[Saved entries]

= = = = =

(* ===== verification/ParamProps.v ===== *)
(** * Channel configuration files: theorems ([Param.v])

    What a channel file must be for the acquisition to be well formed, what a
    file says, section by section, that the archive copy and the checksum are
    those of the file, and the stores behind the buffers of the parser. *)
From Stdlib Require Import List String Ascii SpecFloat.
From stdpp Require Import strings.
From S2P Require Import Prelude CFloat CText Crc CFile DaqConfig DaqWrite DaqProps Param.
Import CText CFile DaqConfig DaqProps Param.

Module ParamProps.

(** ** The test of the rate *)
Lemma halves_pow2 fuel v : 0 < v → halves fuel v = true → ∃ k, 1 <= k ∧ v = 2 ^ k.
Proof.
  revert v. induction fuel as [|n IH]; intros v Hv; simpl; destruct (Z.eqb_spec (v mod 2) 0) as [E|]; try done;
    pose proof (Z.div_mod v 2 ltac:(done)); destruct (Z.ltb_spec 1 (v / 2)); try done.
  - intros _. exists 1. change (2 ^ 1) with 2. lia.
  - intros Hh. destruct (IH (v / 2) ltac:(lia) Hh) as (k & Hk & Ek). exists (k + 1). split; [lia|]. rewrite Z.pow_add_r; lia.
  - intros _. exists 1. change (2 ^ 1) with 2. lia.
Qed.

Lemma rate_ok_iff r : rate_ok r = true ↔ ∃ k, 4 <= k <= 19 ∧ r = 2 ^ k.
Proof.
  unfold rate_ok. split.
  - intros [[H1%Z.leb_le H2%Z.leb_le]%andb_true_iff Hh]%andb_true_iff.
    destruct (halves_pow2 32 r ltac:(lia) Hh) as (k & Hk & ->). exists k. split; [|done]. split.
    + apply (Z.pow_le_mono_r_iff 2 4 k); [lia|lia|exact H1].
    + apply (Z.pow_le_mono_r_iff 2 k 19); [lia|lia|exact H2].
  - intros (k & Hk & ->). assert (∃ i, k = Z.of_nat i + 4 ∧ (i < 16)%nat) as (i & -> & Hi) by (exists (Z.to_nat (k - 4)); lia).
    do 16 (destruct i as [|i]; [by vm_compute|]). lia.
Qed.

(** ** What every parameter set satisfies *)
Section inv.
Context {User : Type} (callback : string → CHAN_PARAM → User → User * bool) (tp : Z).
Context (P : CHAN_PARAM → Prop) (Q : User → Prop).
Context (Huninit : P uninit).
Context (Hset : ∀ id val c c', P c → set_param tp id val c = Some c' → P c').
Context (Hfill : ∀ d c, P d → P c → P (fill_defaults tp d c)).
Context (Hcall : ∀ name p u, P p → Q u → Q (callback name p u).1).

Definition state_inv (s : ParseState User) : Prop := P (deflt s) ∧ Q (user s).
Definition ended_inv (e : Ended User) : Prop := match e with Failed s | Finished s => state_inv s end.

Lemma end_section_inv name cur s : P cur → state_inv s → state_inv (end_section callback tp name cur s).1.
Proof.
  intros Hc [Hd Hu]. unfold end_section. destruct (same_nocase name "default"); [done|].
  pose proof (Hcall name (fill_defaults tp (deflt s) cur) (user s) ltac:(by apply Hfill) Hu) as H.
  by destruct (callback _ _ _) as [u ok].
Qed.

Lemma read_sections_inv lines name cur s e :
  P cur → state_inv s → read_sections callback tp lines name cur s = Some e → ended_inv e.
Proof.
  revert name cur s. induction lines as [|line lines IH]; intros name cur s Hc Hs; simpl.
  - pose proof (end_section_inv name cur s Hc Hs) as H. destruct (end_section _ _ _ _ _) as [s' ok].
    intros [= <-]. by destruct ok.
  - assert (Hn : state_inv (note_line line s)) by done. destruct (is_section line).
    + set (s1 := if hits_eof line then s else note_line line s).
      assert (Hs1 : state_inv s1) by (subst s1; by destruct (hits_eof line)).
      pose proof (end_section_inv name cur s1 Hc Hs1) as H. destruct (end_section _ _ _ _ _) as [s' ok].
      destruct ok; [|by intros [= <-]]. destruct (hits_eof line); [by intros [= <-]|]. by apply IH.
    + destruct (read_assignment (c_str line)) as [| |id val]; [by apply IH|done|].
      destruct (set_param tp id val cur) as [cur'|] eqn:E; [|by intros [= <-]].
      apply IH; [by eapply Hset|done].
Qed.

Lemma read_preamble_inv lines last s e :
  state_inv s → read_preamble callback tp lines last s = Some e → ended_inv e.
Proof.
  revert last s. induction lines as [|line lines IH]; intros last s Hs; simpl.
  - destruct last; [|done]. by intros [= <-].
  - destruct (is_section line); [|by apply IH]. destruct (hits_eof line); [by intros [= <-]|].
    by apply read_sections_inv.
Qed.

Lemma parseConfigFile_inv file dr u ret crc s :
  Q u → parseConfigFile callback tp file dr u = Some (ret, crc, s) → Q (user s).
Proof.
  intros Hu. unfold parseConfigFile. destruct file as [text|]; [|by intros [= _ _ <-]].
  destruct (read_preamble _ _ _ _ _) as [e|] eqn:E; [|done]. apply read_preamble_inv in E; [|done]. simpl.
  destruct e as [s'|s']; [intros [= _ _ <-]; apply E|].
  destruct (Crc.crc_len _ _); [|done]. intros [= _ _ <-]. apply E.
Qed.
End inv.

(** ** The list of channels of a file *)

(** A rate the file may give; one that it gives nowhere is -1. *)
Definition rate_given (r : Z) : Prop := r = -1 ∨ ∃ k, 4 <= k <= 19 ∧ r = 2 ^ k.

Record list_ok (b : InfoBlock) : Prop := {
  lo_count : 0 <= numChans (info b) <= DCU_MAX_CHANNELS;
  lo_room : length (DaqConfig.tp (info b)) = Z.to_nat DCU_MAX_CHANNELS;
  lo_total : u32 (numEpicsTotal (info b)) =
             u32 (numEpicsInts (info b) + numEpicsFloats (info b) + numEpicsFilts (info b));
  lo_rates : ∀ i, (i < Z.to_nat (numChans (info b)))%nat →
             ∃ r, rate_given r ∧ dataRate (DaqConfig.tp (info b) !!! i) = u32 r
}.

= = = = =

■ Exercise goal ■
Output the records above, each one exactly, with none left out.

■ Solution ■
(* ===== verification/ParamProps.v ===== *)
(** * Channel configuration files: theorems ([Param.v])

    What a channel file must be for the acquisition to be well formed, what a
    file says, section by section, that the archive copy and the checksum are
    those of the file, and the stores behind the buffers of the parser. *)
From Stdlib Require Import List String Ascii SpecFloat.
From stdpp Require Import strings.
From S2P Require Import Prelude CFloat CText Crc CFile DaqConfig DaqWrite DaqProps Param.
Import CText CFile DaqConfig DaqProps Param.

Module ParamProps.

(** ** The test of the rate *)
Lemma halves_pow2 fuel v : 0 < v → halves fuel v = true → ∃ k, 1 <= k ∧ v = 2 ^ k.
Proof.
  revert v. induction fuel as [|n IH]; intros v Hv; simpl; destruct (Z.eqb_spec (v mod 2) 0) as [E|]; try done;
    pose proof (Z.div_mod v 2 ltac:(done)); destruct (Z.ltb_spec 1 (v / 2)); try done.
  - intros _. exists 1. change (2 ^ 1) with 2. lia.
  - intros Hh. destruct (IH (v / 2) ltac:(lia) Hh) as (k & Hk & Ek). exists (k + 1). split; [lia|]. rewrite Z.pow_add_r; lia.
  - intros _. exists 1. change (2 ^ 1) with 2. lia.
Qed.

Lemma rate_ok_iff r : rate_ok r = true ↔ ∃ k, 4 <= k <= 19 ∧ r = 2 ^ k.
Proof.
  unfold rate_ok. split.
  - intros [[H1%Z.leb_le H2%Z.leb_le]%andb_true_iff Hh]%andb_true_iff.
    destruct (halves_pow2 32 r ltac:(lia) Hh) as (k & Hk & ->). exists k. split; [|done]. split.
    + apply (Z.pow_le_mono_r_iff 2 4 k); [lia|lia|exact H1].
    + apply (Z.pow_le_mono_r_iff 2 k 19); [lia|lia|exact H2].
  - intros (k & Hk & ->). assert (∃ i, k = Z.of_nat i + 4 ∧ (i < 16)%nat) as (i & -> & Hi) by (exists (Z.to_nat (k - 4)); lia).
    do 16 (destruct i as [|i]; [by vm_compute|]). lia.
Qed.

(** ** What every parameter set satisfies *)
Section inv.
Context {User : Type} (callback : string → CHAN_PARAM → User → User * bool) (tp : Z).
Context (P : CHAN_PARAM → Prop) (Q : User → Prop).
Context (Huninit : P uninit).
Context (Hset : ∀ id val c c', P c → set_param tp id val c = Some c' → P c').
Context (Hfill : ∀ d c, P d → P c → P (fill_defaults tp d c)).
Context (Hcall : ∀ name p u, P p → Q u → Q (callback name p u).1).

Definition state_inv (s : ParseState User) : Prop := P (deflt s) ∧ Q (user s).
Definition ended_inv (e : Ended User) : Prop := match e with Failed s | Finished s => state_inv s end.

Lemma end_section_inv name cur s : P cur → state_inv s → state_inv (end_section callback tp name cur s).1.
Proof.
  intros Hc [Hd Hu]. unfold end_section. destruct (same_nocase name "default"); [done|].
  pose proof (Hcall name (fill_defaults tp (deflt s) cur) (user s) ltac:(by apply Hfill) Hu) as H.
  by destruct (callback _ _ _) as [u ok].
Qed.

Lemma read_sections_inv lines name cur s e :
  P cur → state_inv s → read_sections callback tp lines name cur s = Some e → ended_inv e.
Proof.
  revert name cur s. induction lines as [|line lines IH]; intros name cur s Hc Hs; simpl.
  - pose proof (end_section_inv name cur s Hc Hs) as H. destruct (end_section _ _ _ _ _) as [s' ok].
    intros [= <-]. by destruct ok.
  - assert (Hn : state_inv (note_line line s)) by done. destruct (is_section line).
    + set (s1 := if hits_eof line then s else note_line line s).
      assert (Hs1 : state_inv s1) by (subst s1; by destruct (hits_eof line)).
      pose proof (end_section_inv name cur s1 Hc Hs1) as H. destruct (end_section _ _ _ _ _) as [s' ok].
      destruct ok; [|by intros [= <-]]. destruct (hits_eof line); [by intros [= <-]|]. by apply IH.
    + destruct (read_assignment (c_str line)) as [| |id val]; [by apply IH|done|].
      destruct (set_param tp id val cur) as [cur'|] eqn:E; [|by intros [= <-]].
      apply IH; [by eapply Hset|done].
Qed.

Lemma read_preamble_inv lines last s e :
  state_inv s → read_preamble callback tp lines last s = Some e → ended_inv e.
Proof.
  revert last s. induction lines as [|line lines IH]; intros last s Hs; simpl.
  - destruct last; [|done]. by intros [= <-].
  - destruct (is_section line); [|by apply IH]. destruct (hits_eof line); [by intros [= <-]|].
    by apply read_sections_inv.
Qed.

Lemma parseConfigFile_inv file dr u ret crc s :
  Q u → parseConfigFile callback tp file dr u = Some (ret, crc, s) → Q (user s).
Proof.
  intros Hu. unfold parseConfigFile. destruct file as [text|]; [|by intros [= _ _ <-]].
  destruct (read_preamble _ _ _ _ _) as [e|] eqn:E; [|done]. apply read_preamble_inv in E; [|done]. simpl.
  destruct e as [s'|s']; [intros [= _ _ <-]; apply E|].
  destruct (Crc.crc_len _ _); [|done]. intros [= _ _ <-]. apply E.
Qed.
End inv.

(** ** The list of channels of a file *)

(** A rate the file may give; one that it gives nowhere is -1. *)
Definition rate_given (r : Z) : Prop := r = -1 ∨ ∃ k, 4 <= k <= 19 ∧ r = 2 ^ k.

Record list_ok (b : InfoBlock) : Prop := {
  lo_count : 0 <= numChans (info b) <= DCU_MAX_CHANNELS;
  lo_room : length (DaqConfig.tp (info b)) = Z.to_nat DCU_MAX_CHANNELS;
  lo_total : u32 (numEpicsTotal (info b)) =
             u32 (numEpicsInts (info b) + numEpicsFloats (info b) + numEpicsFilts (info b));
  lo_rates : ∀ i, (i < Z.to_nat (numChans (info b)))%nat →
             ∃ r, rate_given r ∧ dataRate (DaqConfig.tp (info b) !!! i) = u32 r
}.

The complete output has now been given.